* Exercise directions *
Your answer should consist only of the lines from the line containing "map (fun i =>" through the last line below, each repeated exactly.

* Dataset *
(** * Line-crossing counter of the vehicle detection system

    A shallow embedding of [src/utils.py] ([line_intersection]) and of
    [src/line_counter.py] ([CrossingEvent], [LineCounter]) together with the
    records of [src/config.py] and [src/tracker.py] that they consume.

    Conventions of the embedding:
    - Python numbers are duck-typed.  The arithmetic the counter performs
      ([-], [*], [>], [<]) is collected in the class [PyNumber], with one
      instance for Python [int] (unbounded, modelled by [Z]) and one for
      Python [float] (IEEE 754 binary64, modelled by Rocq's primitive
      floats, which include the infinities and NaN).  Integer line
      coordinates meet float centroids only in subtractions from which a
      centroid coordinate is taken away, where Python converts them to
      float: the float instance covers that case with the line given in
      floats.
    - [dict] is [gmap], [set] is [gset], [list] is [list].
    - [datetime.now()] is the only input the counter reads besides its
      arguments; it is modelled by an explicit [Clock] threaded through
      the methods that read it.  Output written with [print] is not
      modelled.
    - A Python exception is the [Raise] branch of [result]. *)

From Stdlib Require Import ZArith List String Bool Lia Permutation.
From Stdlib Require Import Floats.
From stdpp Require Import base gmap strings list fin_maps.
Import ListNotations.

#[local] Set Warnings "-clear-no-such-hyp".

Local Open Scope Z_scope.
Local Open Scope string_scope.
Local Open Scope list_scope.

(** ** Python numbers *)

Class PyNumber (T : Type) := {
  num_sub : T -> T -> T;      (* a - b *)
  num_mul : T -> T -> T;      (* a * b *)
  num_gt  : T -> T -> bool;   (* a > b *)
  num_lt  : T -> T -> bool    (* a < b *)
}.

#[global] Instance PyInt : PyNumber Z := {
  num_sub := Z.sub;
  num_mul := Z.mul;
  num_gt  := Z.gtb;
  num_lt  := Z.ltb
}.

(* IEEE comparisons: [a > b] is [b < a], false as soon as one side is NaN. *)
#[global] Instance PyFloat : PyNumber float := {
  num_sub := PrimFloat.sub;
  num_mul := PrimFloat.mul;
  num_gt  := fun a b => PrimFloat.ltb b a;
  num_lt  := PrimFloat.ltb
}.

(** ** src/utils.py *)

Section Utils.
Context {T : Type} `{PyNumber T}.

(* def ccw(A, B, C):
       return (C[1] - A[1]) * (B[0] - A[0]) > (B[1] - A[1]) * (C[0] - A[0]) *)
Definition ccw (A B C : T * T) : bool :=
  num_gt (num_mul (num_sub (snd C) (snd A)) (num_sub (fst B) (fst A)))
         (num_mul (num_sub (snd B) (snd A)) (num_sub (fst C) (fst A))).

(* return ccw(A, C, D) != ccw(B, C, D) and ccw(A, B, C) != ccw(A, B, D) *)
Definition line_intersection (p1 p2 line_start line_end : T * T) : bool :=
  let A := p1 in
  let B := p2 in
  let C := line_start in
  let D := line_end in
  negb (Bool.eqb (ccw A C D) (ccw B C D)) &&
  negb (Bool.eqb (ccw A B C) (ccw A B D)).
End Utils.

(** ** Exceptions *)

Inductive exn := ValueError | OverflowError.

Inductive result (A : Type) :=
  | Ok (a : A)
  | Raise (e : exn).
Arguments Ok {A} a.
Arguments Raise {A} e.

(** ** The wall clock

    [datetime.now().strftime("%Y-%m-%d %H:%M:%S.%f")[:-3]] yields a string;
    the clock is the stream of the strings successive reads return. *)

Definition Clock := nat -> string.

Definition now (clk : Clock) : string * Clock :=
  (clk 0%nat, fun n => clk (S n)).

(** ** src/config.py, src/tracker.py: the records the counter reads *)

Record LineConfig (T : Type) := {
  coordinates : list T;
  direction : string
}.
Arguments coordinates {T} _.
Arguments direction {T} _.

(* Of [AppConfig] the counter reads the [line] section only. *)
Record AppConfig (T : Type) := {
  line : LineConfig T
}.
Arguments line {T} _.

Record TrackedObject (T : Type) := {
  track_id : Z;
  bbox : list T;
  confidence : T;
  class_id : Z;
  class_name : string;
  centroid : T * T
}.
Arguments track_id {T} _.
Arguments bbox {T} _.
Arguments confidence {T} _.
Arguments class_id {T} _.
Arguments class_name {T} _.
Arguments centroid {T} _.

(** ** src/line_counter.py *)

Record CrossingEvent (T : Type) := {
  ev_track_id : Z;
  ev_timestamp : string;
  ev_direction : string;
  ev_class_name : string;
  ev_centroid : T * T
}.
Arguments ev_track_id {T} _.
Arguments ev_timestamp {T} _.
Arguments ev_direction {T} _.
Arguments ev_class_name {T} _.
Arguments ev_centroid {T} _.

Record LineCounter (T : Type) := {
  config : AppConfig T;
  line_start : T * T;
  line_end : T * T;
  direction_type : string;
  previous_positions : gmap Z (T * T);
  crossed_ids : gset Z;
  crossing_events : list (CrossingEvent T);
  count_up : Z;
  count_down : Z;
  count_left : Z;
  count_right : Z
}.
Arguments config {T} _.
Arguments line_start {T} _.
Arguments line_end {T} _.
Arguments direction_type {T} _.
Arguments previous_positions {T} _.
Arguments crossed_ids {T} _.
Arguments crossing_events {T} _.
Arguments count_up {T} _.
Arguments count_down {T} _.
Arguments count_left {T} _.
Arguments count_right {T} _.

(** A call a client makes on a constructed counter. *)
Inductive call (T : Type) :=
  | Update (tracked_objects : list (TrackedObject T))
  | Reset.
Arguments Update {T} _.
Arguments Reset {T}.

Section LineCounter.
Context {T : Type} `{PyNumber T}.

(** Attribute assignments [self.f = v]. *)
Definition set_previous_positions (self : LineCounter T) v : LineCounter T :=
  {| config := config self; line_start := line_start self;
     line_end := line_end self; direction_type := direction_type self;
     previous_positions := v; crossed_ids := crossed_ids self;
     crossing_events := crossing_events self;
     count_up := count_up self; count_down := count_down self;
     count_left := count_left self; count_right := count_right self |}.

Definition set_crossed_ids (self : LineCounter T) v : LineCounter T :=
  {| config := config self; line_start := line_start self;
     line_end := line_end self; direction_type := direction_type self;
     previous_positions := previous_positions self; crossed_ids := v;
     crossing_events := crossing_events self;
     count_up := count_up self; count_down := count_down self;
     count_left := count_left self; count_right := count_right self |}.

Definition set_crossing_events (self : LineCounter T) v : LineCounter T :=
  {| config := config self; line_start := line_start self;
     line_end := line_end self; direction_type := direction_type self;
     previous_positions := previous_positions self;
     crossed_ids := crossed_ids self; crossing_events := v;
     count_up := count_up self; count_down := count_down self;
     count_left := count_left self; count_right := count_right self |}.

Definition set_counts (self : LineCounter T) (u d l r : Z) : LineCounter T :=
  {| config := config self; line_start := line_start self;
     line_end := line_end self; direction_type := direction_type self;
     previous_positions := previous_positions self;
     crossed_ids := crossed_ids self;
     crossing_events := crossing_events self;
     count_up := u; count_down := d; count_left := l; count_right := r |}.
(** * KCIDB URL cache: the cache client and its two cloud-function entry points

    A shallow embedding of [kcidb/cache/__init__.py] (class [Client]) and of
    the cache part of [main.py] ([get_cache_client], [kcidb_cache_urls],
    [kcidb_cache_redirect]).

    Conventions of the embedding.
    - A Python [str] is represented by its UTF-8 encoding, a Rocq [string]
      (a sequence of 8-bit characters); [bytes] are a [string] as well, so
      that [url.encode()] is the identity on the representation.  Every
      [str] that reaches the cache in [main.py] comes out of a UTF-8
      decoder, hence has such an encoding.
    - A 32-bit word is a [Z] with the wrap-around written out.
    - Effects are explicit: a computation is a function of the environment
      (how the origin servers and the storage backend behave) and of the
      world (bucket contents, journal of operations), and it either returns
      or raises a Python exception. *)

From Stdlib Require Import ZArith Ascii String List Lia Bool.
From stdpp Require Import base option list gmap strings sorting.
Import ListNotations.

#[local] Open Scope string_scope.
#[local] Open Scope Z_scope.

(* ===================================================================== *)
(** ** Bytes and byte strings *)
(* ===================================================================== *)

Module Bytes.

(** The value of an 8-bit character, [ord(c)]. *)
Definition ord (c : ascii) : Z := Z.of_N (N_of_ascii c).

(** The character of a byte value, [chr(b)] for [0 <= b < 256]. *)
Definition chr (b : Z) : ascii := ascii_of_N (Z.to_N (b mod 256)).

Definition of_string (s : string) : list Z := map ord (list_ascii_of_string s).

Definition to_string (l : list Z) : string := string_of_list_ascii (map chr l).

(** One hexadecimal digit, lower case, as [hexdigest] and ["%02x"] print. *)
Definition hex_digit (d : Z) : ascii :=
  if d <? 10 then chr (48 + d) else chr (87 + d).

(** A byte rendered as two hexadecimal characters. *)
Definition hex2 (b : Z) : string :=
  String (hex_digit (b / 16)) (String (hex_digit (b mod 16)) EmptyString).

Definition hex (l : list Z) : string := String.concat "" (map hex2 l).

(** [s.endswith(suffix)]. *)
Definition endswith (s suffix : string) : bool :=
  let n := String.length s in
  let k := String.length suffix in
  (k <=? n)%nat && String.eqb (String.substring (n - k) k s) suffix.

End Bytes.

(* ===================================================================== *)
(** ** SHA-256 (FIPS 180-4), as [hashlib.sha256] computes it *)
(* ===================================================================== *)

Module SHA256.

Definition wrap (x : Z) : Z := x mod 2 ^ 32.

Definition add32 (x y : Z) : Z := wrap (x + y).

Definition rotr (n x : Z) : Z :=
  Z.lor (Z.shiftr x n) (wrap (Z.shiftl x (32 - n))).

Definition not32 (x : Z) : Z := Z.lxor x 0xffffffff.

Definition Ch (x y z : Z) : Z := Z.lxor (Z.land x y) (Z.land (not32 x) z).

Definition Maj (x y z : Z) : Z :=
  Z.lxor (Z.lxor (Z.land x y) (Z.land x z)) (Z.land y z).

Definition Sigma0 (x : Z) : Z := Z.lxor (Z.lxor (rotr 2 x) (rotr 13 x)) (rotr 22 x).
Definition Sigma1 (x : Z) : Z := Z.lxor (Z.lxor (rotr 6 x) (rotr 11 x)) (rotr 25 x).
Definition sigma0 (x : Z) : Z := Z.lxor (Z.lxor (rotr 7 x) (rotr 18 x)) (Z.shiftr x 3).
Definition sigma1 (x : Z) : Z := Z.lxor (Z.lxor (rotr 17 x) (rotr 19 x)) (Z.shiftr x 10).

(** The first sixty-four primes. *)
Definition primes : list Z :=
  [ 2; 3; 5; 7; 11; 13; 17; 19; 23; 29; 31; 37; 41; 43; 47; 53;
    59; 61; 67; 71; 73; 79; 83; 89; 97; 101; 103; 107; 109; 113; 127; 131;
    137; 139; 149; 151; 157; 163; 167; 173; 179; 181; 191; 193; 197; 199; 211; 223;
    227; 229; 233; 239; 241; 251; 257; 263; 269; 271; 277; 281; 283; 293; 307; 311 ].

(** The integer part of the [k]-th root of [x], found bit by bit from bit
    [n] down; [r] is the part found so far. *)
Fixpoint iroot (k : Z) (n : nat) (x r : Z) : Z :=
  match n with
  | O => r
  | S n' =>
      let c := r + 2 ^ Z.of_nat n' in
      if c ^ k <=? x then iroot k n' x c else iroot k n' x r
  end.

(** The first 32 bits of the fractional part of the [k]-th root of [p]. *)
Definition frac32 (k p : Z) : Z := wrap (iroot k 40 (p * 2 ^ (32 * k)) 0).

(** The round constants: from the cube roots of the primes. *)
Definition K : list Z := Eval vm_compute in map (frac32 3) primes.

(** The eight working variables, and the hash value between blocks. *)
Record regs := Regs {
  ra : Z; rb : Z; rc : Z; rd : Z; re : Z; rf : Z; rg : Z; rh : Z
}.

(** The initial hash value: from the square roots of the first primes. *)
Definition H0 : regs :=
  Eval vm_compute in
    Regs (frac32 2 2) (frac32 2 3) (frac32 2 5) (frac32 2 7)
         (frac32 2 11) (frac32 2 13) (frac32 2 17) (frac32 2 19).

(** The message with its padding: a one bit, zeros up to 56 modulo 64, and
    the length in bits as a 64-bit big-endian integer. *)
Definition be_bytes (n : nat) (x : Z) : list Z :=
  map (fun i => Z.shiftr x (8 * Z.of_nat i) mod 256) (rev (seq 0 n)).

Definition pad (msg : list Z) : list Z :=
  let len := Z.of_nat (length msg) in
  let zeros := Z.to_nat ((55 - len) mod 64) in
  msg ++ [0x80] ++ repeat 0 zeros ++ be_bytes 8 (8 * len).

(** Four bytes, most significant first, make a word. *)
Definition be_word (bs : list Z) : Z :=
  fold_left (fun acc b => acc * 256 + b) bs 0.

Fixpoint chunks (k n : nat) (l : list Z) : list (list Z) :=
  match n with
  | O => []
  | S n' => firstn k l :: chunks k n' (skipn k l)
  end.

(** The message schedule, newest word first: [ws] holds W(t-1) .. W(0). *)
Definition next_w (ws : list Z) : Z :=
  add32 (add32 (sigma1 (nth 1 ws 0)) (nth 6 ws 0))
        (add32 (sigma0 (nth 14 ws 0)) (nth 15 ws 0)).

Fixpoint extend (n : nat) (ws : list Z) : list Z :=
  match n with
  | O => ws
  | S n' => extend n' (next_w ws :: ws)
  end.

Definition schedule (block : list Z) : list Z :=
  rev (extend 48 (rev (map be_word (chunks 4 16 block)))).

* Exercise result *
  map (fun i => Z.shiftr x (8 * Z.of_nat i) mod 256) (rev (seq 0 n)).

Definition pad (msg : list Z) : list Z :=
  let len := Z.of_nat (length msg) in
  let zeros := Z.to_nat ((55 - len) mod 64) in
  msg ++ [0x80] ++ repeat 0 zeros ++ be_bytes 8 (8 * len).

(** Four bytes, most significant first, make a word. *)
Definition be_word (bs : list Z) : Z :=
  fold_left (fun acc b => acc * 256 + b) bs 0.

Fixpoint chunks (k n : nat) (l : list Z) : list (list Z) :=
  match n with
  | O => []
  | S n' => firstn k l :: chunks k n' (skipn k l)
  end.

(** The message schedule, newest word first: [ws] holds W(t-1) .. W(0). *)
Definition next_w (ws : list Z) : Z :=
  add32 (add32 (sigma1 (nth 1 ws 0)) (nth 6 ws 0))
        (add32 (sigma0 (nth 14 ws 0)) (nth 15 ws 0)).

Fixpoint extend (n : nat) (ws : list Z) : list Z :=
  match n with
  | O => ws
  | S n' => extend n' (next_w ws :: ws)
  end.

Definition schedule (block : list Z) : list Z :=
  rev (extend 48 (rev (map be_word (chunks 4 16 block)))).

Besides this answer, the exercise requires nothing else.